Critics’ Picks

Natasha de Betak, 
Impulse, 
2011, color photograph,
 12 x 18”. From the series “Impulse,” 2011.

Natasha de Betak, 
Impulse, 
2011, color photograph,
 12 x 18”. From the series “Impulse,” 2011.

Kolkata

Natasha de Betak

EXPERIMENTER, Hindusthan Road
2/1, Hindusthan Road, Dover Terrace
February 17–March 31, 2012

“Impulse,” 2011, Natasha de Betak’s latest series of photographs, elicits a surreal string of adjectives: foggy, luminous, somnambulant, amoebic, and sublime, to pinpoint a few. Thirty-six digital prints, smudged and out of focus, are hung in seemingly arbitrary clusters, just as the subjects range from a vacant bed in a psychiatric ward to a droplet of water suspended midair to a naked man and a distant, unnamed landscape. De Betak utilizes a macro lens, zooming in, defying scale; here a molecule looks like a moon. The most intriguing works on view are the two that confront time directly: a worn-out clock marking, precisely, 1:23; a speedometer measuring time relatively—SLOW, STOP, FAST. These paranoid needles seem to cast a shadow over the entire room.

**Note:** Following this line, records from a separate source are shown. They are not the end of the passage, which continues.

(* ===== verification/Engine.v ===== *)
(** * The storage engine: accounts and their stores (storage/engine.rs, sql/accounts.rs, sql/mod.rs)

    One database holds the [accounts] table and the tables of the three stores, every row of which
    carries the [device_id] of its account, with a foreign key that cascades
    ([migrations_sqlite/0001_initial.sql]).  The engine creates, lists and deletes accounts and
    hands out one account's view of the stores. *)

From stdpp Require Import sorting.
From S2P Require Import Prelude StoreError Database StoreKey BlobCipher Refinement Backend SignalStore SignalSpec ProtocolStore ProtocolSpec BlobCodec AppSyncStore AppSyncSpec.

(** A uuid is its 128-bit number: its text on SQLite reads back as itself. *)
Abbreviation Uuid := Z.

Record AccountRow : Type := MkAccountRow {
  row_uuid : Uuid;
  external_ref : option string;
  device_id : Z;
  push_name : option string;
  created_at : Z;
}.

Record EngineDb : Type := MkEngineDb {
  accounts : gmap Z AccountRow;
  last_device_id : Z;  (* what AUTOINCREMENT handed out last *)
  signal_db : SignalDb;
  proto_db : ProtoDb;
  app_db : AppDb;
}.

Definition empty_store : EngineDb :=
  MkEngineDb ∅ 0 (MkSignalDb ∅ ∅ ∅ ∅) (MkProtoDb ∅ ∅ ∅ ∅ ∅ ∅ ∅ ∅) (MkAppDb ∅ ∅ ∅ ∅ ∅).

(** ** The foreign keys *)

(** The accounts every store sees. *)
Definition set_known (f : gset Z -> gset Z) (d : EngineDb) : EngineDb :=
  MkEngineDb (accounts d) (last_device_id d)
    (MkSignalDb (f (sd_accounts (signal_db d))) (addr_rows (signal_db d)) (prekeys (signal_db d))
       (signed_prekeys (signal_db d)))
    (MkProtoDb (f (pd_accounts (proto_db d))) (sender_key_devices (proto_db d)) (lid_pn_mapping (proto_db d))
       (base_keys (proto_db d)) (device_registry (proto_db d)) (tc_tokens (proto_db d)) (sent_messages (proto_db d))
       (msg_secrets (proto_db d)))
    (MkAppDb (f (ad_accounts (app_db d))) (app_state_keys (app_db d)) (app_state_versions (app_db d))
       (app_state_mutation_macs (app_db d)) (device_rows (app_db d))).

(** The rows of a table that carry one of [dead]. *)
Definition bereft {K A} `{Countable K} (dead : gset Z) (m : gmap (K * Z) A) : gmap (K * Z) A :=
  filter (fun x => x.1.2 ∉ dead) m.

(** ON DELETE CASCADE, on every table with a [device_id]. *)
Definition cascade (dead : gset Z) (d : EngineDb) : EngineDb :=
  let s := signal_db d in let p := proto_db d in let a := app_db d in
  MkEngineDb (filter (fun x => x.1 ∉ dead) (accounts d)) (last_device_id d)
    (MkSignalDb (sd_accounts s ∖ dead) (bereft dead (addr_rows s)) (bereft dead (prekeys s))
       (bereft dead (signed_prekeys s)))
    (MkProtoDb (pd_accounts p ∖ dead) (bereft dead (sender_key_devices p)) (bereft dead (lid_pn_mapping p))
       (bereft dead (base_keys p)) (bereft dead (device_registry p)) (bereft dead (tc_tokens p))
       (bereft dead (sent_messages p)) (bereft dead (msg_secrets p)))
    (MkAppDb (ad_accounts a ∖ dead) (bereft dead (app_state_keys a)) (bereft dead (app_state_versions a))
       (bereft dead (app_state_mutation_macs a)) (filter (fun x => x.1 ∉ dead) (device_rows a))).

Section engine.
Context `{crypto : Crypto} `{lib : Wacore} `{keys : Keys}.
Context `{!Message DeviceBlob} `{!Message HashStateWire} `{!Message AppStateSyncKeyWire}.
Context (constraint : StoreError) (cipher : BlobCipher).

(** ** Statements (statements/accounts.rs) *)

(** UNIQUE on [uuid] and, NULLs apart, on [external_ref]. *)
Definition taken (uuid : Uuid) (external : option string) (row : AccountRow) : Prop :=
  row_uuid row = uuid \/ (is_Some external /\ external_ref row = external).

#[global] Instance taken_dec uuid external row : Decision (taken uuid external row).
Proof. unfold taken. apply _. Defined.

Definition INSERT_ACCOUNT (uuid : Uuid) (external : option string) (now : Z) (d : EngineDb) :
    StoreResult AccountRow * EngineDb :=
  if bool_decide (map_Exists (fun _ row => taken uuid external row) (accounts d)) then (Err constraint, d)
  else
    let id := last_device_id d + 1 in
    let row := MkAccountRow uuid external id None now in
    (Ok row, set_known (union {[id]})
       (MkEngineDb (<[id := row]> (accounts d)) id (signal_db d) (proto_db d) (app_db d))).

(** ORDER BY device_id. *)
Definition before_row (a b : AccountRow) : Prop := device_id a <= device_id b.

#[global] Instance before_row_dec a b : Decision (before_row a b).
Proof. unfold before_row. apply _. Defined.

Definition LIST_ACCOUNTS (d : EngineDb) : list AccountRow :=
  merge_sort before_row (map_to_list (accounts d)).*2.

Definition DELETE_ACCOUNT (uuid : Uuid) (d : EngineDb) : StoreResult Z * EngineDb :=
  let dead := dom (filter (fun x => row_uuid x.2 = uuid) (accounts d)) in
  (Ok (Z.of_nat (size dead)), cascade dead d).

(** ** The engine (sql/accounts.rs) *)

(** [uuid] is what [Uuid::new_v4] minted and [now] the engine's clock. *)
Definition create_account (uuid : Uuid) (external_ref : option string) (now : Z) : Run EngineDb AccountRow :=
  execute (INSERT_ACCOUNT uuid external_ref now).

Definition list_accounts : Run EngineDb (list AccountRow) := query LIST_ACCOUNTS.

Definition delete_account (uuid : Uuid) : Run EngineDb bool :=
  deleted ← execute (DELETE_ACCOUNT uuid);
  mret (0 <? deleted).

(** [device_backend]. *)
Definition device_backend (device_id : Z) : Backend := MkBackend device_id cipher.

(** ** One database, three stores *)

Definition within {D A} (get : EngineDb -> D) (set : D -> EngineDb -> EngineDb) (m : Run D A) : Run EngineDb A :=
  fun w =>
    let '(r, w') := m (MkWorld (get (db w)) (faults w)) in
    (r, MkWorld (set (db w') (db w)) (faults w')).

Definition with_signal (s : SignalDb) (d : EngineDb) : EngineDb :=
  MkEngineDb (accounts d) (last_device_id d) s (proto_db d) (app_db d).
Definition with_proto (p : ProtoDb) (d : EngineDb) : EngineDb :=
  MkEngineDb (accounts d) (last_device_id d) (signal_db d) p (app_db d).
Definition with_app (a : AppDb) (d : EngineDb) : EngineDb :=
  MkEngineDb (accounts d) (last_device_id d) (signal_db d) (proto_db d) a.

Inductive EngineOp : Type :=
| CreateAccount (uuid : Uuid) (external : option string) (now : Z)
| ListAccounts
| DeleteAccount (uuid : Uuid)
| OnSignal (call : SignalCall)
| OnProto (call : ProtoCall)
| OnApp (call : AppCall).

Inductive EngineReply : Type :=
| Created (row : AccountRow)
| Listed (rows : list AccountRow)
| Deleted (existed : bool)
| SignalReplied (r : SignalReply)
| ProtoReplied (r : ProtoReply)
| AppReplied (r : AppReply).

Definition engine_run (op : EngineOp) : Run EngineDb EngineReply :=
  match op with
  | CreateAccount uuid external now => row ← create_account uuid external now; mret (Created row)
  | ListAccounts => rows ← list_accounts; mret (Listed rows)
  | DeleteAccount uuid => existed ← delete_account uuid; mret (Deleted existed)
  | OnSignal call => r ← within signal_db with_signal (signal_run constraint cipher call); mret (SignalReplied r)
  | OnProto call => r ← within proto_db with_proto (proto_run constraint cipher call); mret (ProtoReplied r)
  | OnApp call => r ← within app_db with_app (app_run constraint cipher call); mret (AppReplied r)
  end.

(** A daemon that runs its operations whatever each answers. *)
Fixpoint engine_all (ops : list EngineOp) (w : World EngineDb) : World EngineDb :=
  match ops with
  | [] => w
  | op :: ops => engine_all ops (engine_run op w).2
  end.
End engine.

(** ** What an account has *)

Definition rows_of_table {K A} `{Countable K} (k : Z) (m : gmap (K * Z) A) : gmap (K * Z) A :=
  filter (fun x => x.1.2 = k) m.

(** Every row of one account, in every table. *)
Definition rows_of (k : Z) (d : EngineDb) :=
  let s := signal_db d in let p := proto_db d in let a := app_db d in
  ((rows_of_table k (addr_rows s), rows_of_table k (prekeys s), rows_of_table k (signed_prekeys s)),
   (rows_of_table k (sender_key_devices p), rows_of_table k (lid_pn_mapping p), rows_of_table k (base_keys p),
    rows_of_table k (device_registry p), rows_of_table k (tc_tokens p), rows_of_table k (sent_messages p),
    rows_of_table k (msg_secrets p)),
   (rows_of_table k (app_state_keys a), rows_of_table k (app_state_versions a),
    rows_of_table k (app_state_mutation_macs a), device_rows a !! k)).

(** No row without its account, ids below the sequence, uuids and references unique. *)
Definition store_ok (d : EngineDb) : Prop :=
  (forall k row, accounts d !! k = Some row -> device_id row = k /\ k <= last_device_id d) /\
  (forall k1 r1 k2 r2, accounts d !! k1 = Some r1 -> accounts d !! k2 = Some r2 ->
     row_uuid r1 = row_uuid r2 \/ (is_Some (external_ref r1) /\ external_ref r1 = external_ref r2) -> k1 = k2).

A timeless locationlessness permeates de Betak’s own gypsy life: Born in Madrid to an Argentinean father and a French-Polish Jewish mother, and having lived in Budapest, New York, and Moscow, she currently lives in Paris. Much like the art of travel, her subjects seem simultaneously in motion and frozen. Logic is, in the spirit of nomadism, bartered—for chaos. The photographs are shot in diverse formats, with multiple shutter speeds. Some are video stills, others static; some are taken outside, others inside; some are black-and-white, others in color; some tranquil, others hysterical. Even in its dualities, the series is uncannily consistent in telling a story of the disorderliness of the human psyche through a physical world that attempts to impose a system on it.

De Betak continues her exploration of interior states of mind in a second series of thirty-five prints, titled “Nightshade,” 2011. The archival prints on matte paper emerge more as paintings, framing anonymous people asleep in Kolkata, Varanasi, and Mumbai. The words MY MISSION IS TO KILL TIME, AND TIME’S TO KILL ME, IN ITS TURN are pasted in black vinyl on a black wall, revealing themselves only barely, like the photographs do to the viewer, as if they too were in between death and dream-life. The line reflects the morguelike atmosphere of the gallery, its reflexivity reaffirming the symbiotic—or parasitical—relationship between the physical world and the inner self.